Каждый раз я ждал этого мини-спектакля, затаив дыхание от восторга. Мои ожидания Андриенко никогда не обманывала. Это действо выглядело парадоксальным и невероятно смешным. Прямо кадр из какого-то фильма Чарли Чаплина…
20
Но вернусь к «Щелкунчику». Перед спектаклем Андриенко зашла, чтобы поздравить меня с днем рождения. В гримерной стояла большая корзина с фруктами, вином, шампанским и тремя книжками: «Драматургия балетного театра XIX века», «Основы классического танца» и «100 балетных либретто».
«Кто тебе такое подарил? У тебя нет этих книг?» – удивилась Ленка. «Нет, это Тёмику». – «В смысле?» – «Так у него тоже сегодня день рождения». – «Да-а-а, – недобро посмотрев на меня, сказала Андриенко, – только ты можешь так замаскировать книги. Лишь бы он их прочитал… не прочитает. Ой, ты еще с ним наплачешься. Не делаешь ты, Коля, никаких выводов!»

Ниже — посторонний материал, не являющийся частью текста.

(* ===== verification/NopOrchestratorSpec.v ===== *)
(** * NopOrchestratorSpec: what the orchestrator guarantees

    Theorems about NopOrchestrator: one node's execution and retries, the
    reachability search, saga compensation, the DAG loop under every
    completion order, and the store after [execute]. *)

From S2P Require Import Prelude RustStr Json NopModels NopDag NopMapper NopCondition NopStore NopCallback NopOrchestrator.
From stdpp Require Import relations.
Local Open Scope Z_scope.

Section spec.
Context {UT : UnicodeTables}.
Context (value_text : Value -> string).
Context {NE : NopEnv}.
Context (opts : NopOrchestratorOptions).

(** ** One stream *)

(** Sequence numbers repeat, advance by one, or restart at zero. *)
Fixpoint seq_ok (last : Z) (frames : list AlignStreamFrame) : Prop :=
  match frames with
  | [] => True
  | f :: rest =>
    (as_seq f = last \/ as_seq f = 0 \/ as_seq f = wrap_u64 (last + 1)) /\ seq_ok (as_seq f) rest
  end.

Definition sender_ok (agent : string) (f : AlignStreamFrame) : Prop :=
  validate_sender_nid opts = true -> as_sender_nid f = agent.

(** [f] is the final frame of a well-behaved prefix of the stream. *)
Definition accepted (agent : string) (last : Z) (frames : list AlignStreamFrame)
    (f : AlignStreamFrame) : Prop :=
  exists pre post, frames = pre ++ f :: post /\ Forall (fun g => as_is_final g = false) pre /\
    as_is_final f = true /\ Forall (sender_ok agent) (pre ++ [f]) /\ seq_ok last (pre ++ [f]).

Lemma consume_final agent last frames f :
  consume opts agent last frames = StopFinal f <-> accepted agent last frames f.
Proof.
  revert last. induction frames as [|g rest IH]; intros last; cbn [consume].
  { split; [done |]. intros (pre & post & E & _). by destruct pre. }
  assert (Hseq : negb (as_seq g =? last) && negb (as_seq g =? 0)
                 && negb (as_seq g =? wrap_u64 (last + 1)) = false <->
                 (as_seq g = last \/ as_seq g = 0 \/ as_seq g = wrap_u64 (last + 1))) by lia.
  destruct (negb (as_seq g =? last) && _ && _) eqn:Es.
  { split; [done |]. intros (pre & post & E & _ & _ & _ & Hs).
    assert (Hg : seq_ok last [g] \/ exists p, seq_ok last (g :: p))
      by (destruct pre as [|x pre]; cbn in E; simplify_eq; [by left | right; eauto]).
    destruct Hg as [[Hg _]|[p [Hg _]]]; apply Hseq in Hg; done. }
  pose proof (proj1 Hseq eq_refl) as Hg.
  assert (Hsend : validate_sender_nid opts && negb (String.eqb (as_sender_nid g) agent) = false <->
                  sender_ok agent g).
  { unfold sender_ok. destruct (validate_sender_nid opts); cbn; [|done].
    destruct (String.eqb_spec (as_sender_nid g) agent); cbn; naive_solver. }
  destruct (validate_sender_nid opts && _) eqn:Ev.
  { split; [done |]. intros (pre & post & E & _ & _ & Hs & _).
    assert (Hg' : sender_ok agent g)
      by (destruct pre as [|x pre]; cbn in E, Hs; simplify_eq; by inversion_clear Hs).
    by apply Hsend in Hg'. }
  pose proof (proj1 Hsend eq_refl) as Hg'.
  destruct (as_is_final g) eqn:Ef.
  - split.
    + intros [= <-]. exists [], rest. split; [done |]. split; [done |]. split; [done |].
      split; [by repeat constructor | done].
    + intros (pre & post & E & Hn & Hf & _). destruct pre as [|x pre]; cbn in E; simplify_eq; [done |].
      inversion_clear Hn. congruence.
  - rewrite IH. split.
    + intros (pre & post & -> & Hn & Hf & Hs & Hq). exists (g :: pre), post.
      split; [done |]. split; [by constructor |]. split; [done |]. split; [by constructor | done].
    + intros (pre & post & E & Hn & Hf & Hs & Hq). destruct pre as [|x pre]; cbn in E; simplify_eq; [congruence |].
      inversion_clear Hn. inversion_clear Hs. destruct Hq as [_ Hq]. exists pre, post. done.
Qed.
(* ===== verification/NdpRegistry.v ===== *)
(** * NdpRegistry: the in-memory registry and cluster resolution

    Models nps-ndp/src/registry.rs with its helpers dns_txt.rs and
    federation.rs.  Time is in nanoseconds, as in Prelude.  A [HashMap] is
    iterated in an order of its own, the parameter [hash_values]; the trait
    [NdpClusterResolution] is a class, and the highest-epoch rule is defined
    and specified once, against it. *)

From S2P Require Import Prelude RustStr Floats Json CoreFrames NcpFrames ErrorCodes NdpFrames.
Local Open Scope Z_scope.

(** [HashMap::values]. *)
Class HashOrder : Type := { hash_values : forall {A}, gmap string A -> list A }.
Class HashOrderLaws `{HashOrder} : Prop := {
  hash_values_perm A (m : gmap string A) : hash_values m ≡ₚ map snd (map_to_list m)
}.

(** ** Cluster resolution *)

Definition CLUSTER_SPLIT : string := "NDP-CLUSTER-SPLIT".

Record NdpClusterSplitError : Type := mkSplit { sp_cluster_anchor : string; sp_epoch : Z }.

Definition split_error_code (_ : NdpClusterSplitError) : string := CLUSTER_SPLIT.
Definition split_nps_status (_ : NdpClusterSplitError) : string := ndp_to_nps_status CLUSTER_SPLIT.

(** The trait: an implementor supplies its live announcements. *)
Class NdpClusterResolution (R : Type) : Type := { live_frames : R -> list AnnounceFrame }.

(** [iter().max()]. *)
Definition max_of (l : list Z) : option Z :=
  fold_right (fun x m => Some (match m with Some y => Z.max x y | None => x end)) None l.

Definition advertises (cluster_anchor : string) (f : AnnounceFrame) : bool :=
  bool_decide (an_cluster_anchor f = Some cluster_anchor).

Definition select_leader (cluster_anchor : string) (live : list AnnounceFrame)
    : result NdpClusterSplitError (option AnnounceFrame) :=
  if is_empty cluster_anchor then Ok None
  else
    let members := List.filter (advertises cluster_anchor) live in
    match members with
    | [] => Ok None
    | _ =>
      let top := default DEFAULT_CLUSTER_EPOCH (max_of (map effective_cluster_epoch members)) in
      let leaders := List.filter (fun f => effective_cluster_epoch f =? top) members in
      if (1 <? length leaders)%nat then Err (mkSplit cluster_anchor top)
      else Ok (head leaders)
    end.

(** The trait's default method. *)
Definition resolve_cluster {R} `{NdpClusterResolution R} (r : R) (cluster_anchor : string)
    : result NdpClusterSplitError (option AnnounceFrame) :=
  select_leader cluster_anchor (live_frames r).

(** ** The registry *)

Record ResolveResult : Type := mkResolveResult { rr_host : string; rr_port : Z; rr_protocol : string }.

Record RegEntry : Type := mkEntry { re_frame : AnnounceFrame; re_expires : Z }.

Abbreviation NdpStore := (gmap string RegEntry).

Выводов я и правда не делал. К концу сезона я отрепетировал и отдал Овчаренко свою партию в «Симфонии до мажор» Баланчина.
Летом 2009 года в Москве должен был состояться XI Международный конкурс артистов балета под председательством Ю. Н. Григоровича, посвященный М. Т. Семёновой. При встрече я попросил Юрия Николаевича, чтобы он разрешил Овчаренко станцевать «Сильфиду». Балет должен был идти в Большом театре на открытии конкурса. Вроде как ученик ученика великой Семёновой продолжает ее дело. Григ дал «добро», я начал с Артемом готовить партию Джеймса.
21
28 апреля 2009 года в Большом театре устроили какой-то дополнительный просмотр артистов по приему в труппу. Все педагоги, входящие в комиссию, собрались в зале. Все, кроме Максимовой. Она в последнее время неважно себя чувствовала, но продолжала приезжать на работу на своей машине. Когда я видел, как Екатерина Сергеевна паркуется на театральной стоянке, мне дурно становилось.
…Бегу как-то по коридору, на банкетке Максимова сидит. «Екатерина Сергеевна, что вы тут?» – «Не хочу в раздевалку идти, там девочки, шумно». – «Пойдемте ко мне в гримерку, я вас чаем напою». Максимова уже очень плохо ходила, только в зале это было незаметно, она всё сама показывала.
У Екатерины Сергеевны была больная спина. Сначала страшное падение с верхней поддержки на репетиции, потом в Челябинске, когда она репетировала «Анюту», ей сделали неудачно укол, задели нерв. С тех пор она постоянно испытывала страшные боли.
Я налил Кате чаю, достал какие-то конфеты и сказал: «Екатерина Сергеевна, принесите мне все ваши снимки, все бумаги. У меня есть возможность устроить вас в очень хорошую клинику, где вам помогут».
Она принесла. Я связался с Германией, нашел людей, которые были готовы все оплатить. Но, услышав про операцию, а ей нужна была именно операция, Максимова категорически сказала нет. Как я ее ни уговаривал, ни просил, Екатерина Сергеевна не согласилась.
Иногда, когда я проходил через зал, где Катя с кем-то из учениц репетировала, она просила: «Коль, посиди со мной?» Если нужно, я вставал, показывал, что Екатерина Сергеевна хочет. Она меня то за руку возьмет, то голову мне на плечо положит. У фотографа ГАБТа Лены Фетисовой есть несколько таких кадров. Катя на них такая счастливая, довольная, смеющаяся…
В тот день всей комиссией мы в зале Максимову ждали-ждали, в результате начали просмотр без нее. Ко мне подошел Янин и шепнул, что на девочек смотреть не надо, нужны мальчики высокие для кордебалета. Среди отмеченных мной ребят оказался некий Родькин.
После просмотра я зашел в канцелярию. Ровно в этот момент раздался звонок. Сообщили, что Максимова ночью умерла. Она ушла во сне, говорят, что такую смерть Господь посылает только праведникам. Состояние у меня было чудовищное, я поехал в храм, заказал службу. Катя была верующим человеком.
Когда хоронили Уланову и Бессмертнову, их из театра выносили люди с повязками «Ритуал», мы на гастролях были. Когда в театре прощались с Максимовой, я сказал ребятам: «Не могу позволить вынести Катю чужим, величайшую балерину должны нести артисты».
Подняли мы ее гроб, Янин тоже пытался пристроиться, но его оттуда попросили. Екатерина Сергеевна даже эту фамилию слышать не могла…
Хоронили Максимову на Новодевичьем кладбище, отпевание проходило у могилы. Небо свинцовое, моросило. Но когда батюшка, размахивая кадилом, пропел: «Возносится раба Божья Екатерина», ровно в этот момент на гроб Екатерины Сергеевны упал яркий луч солнца и секунд тридцать там держался. Толпа сделала на вдохе изумления: «А-а-а-а-а…» Внезапно луч исчез, снова пошел дождь…
На Новодевичье кладбище я часто прихожу. Многие люди, которых я очень любил, с которыми дружил, там упокоились. Когда не стало Улановой, Семёновой, Фадеечева, я понимал, что они ушли в преклонном возрасте, но смерть Максимовой я до сих пор принять не могу. Для меня Екатерина Сергеевна – очень большой друг и очень дорогой человек.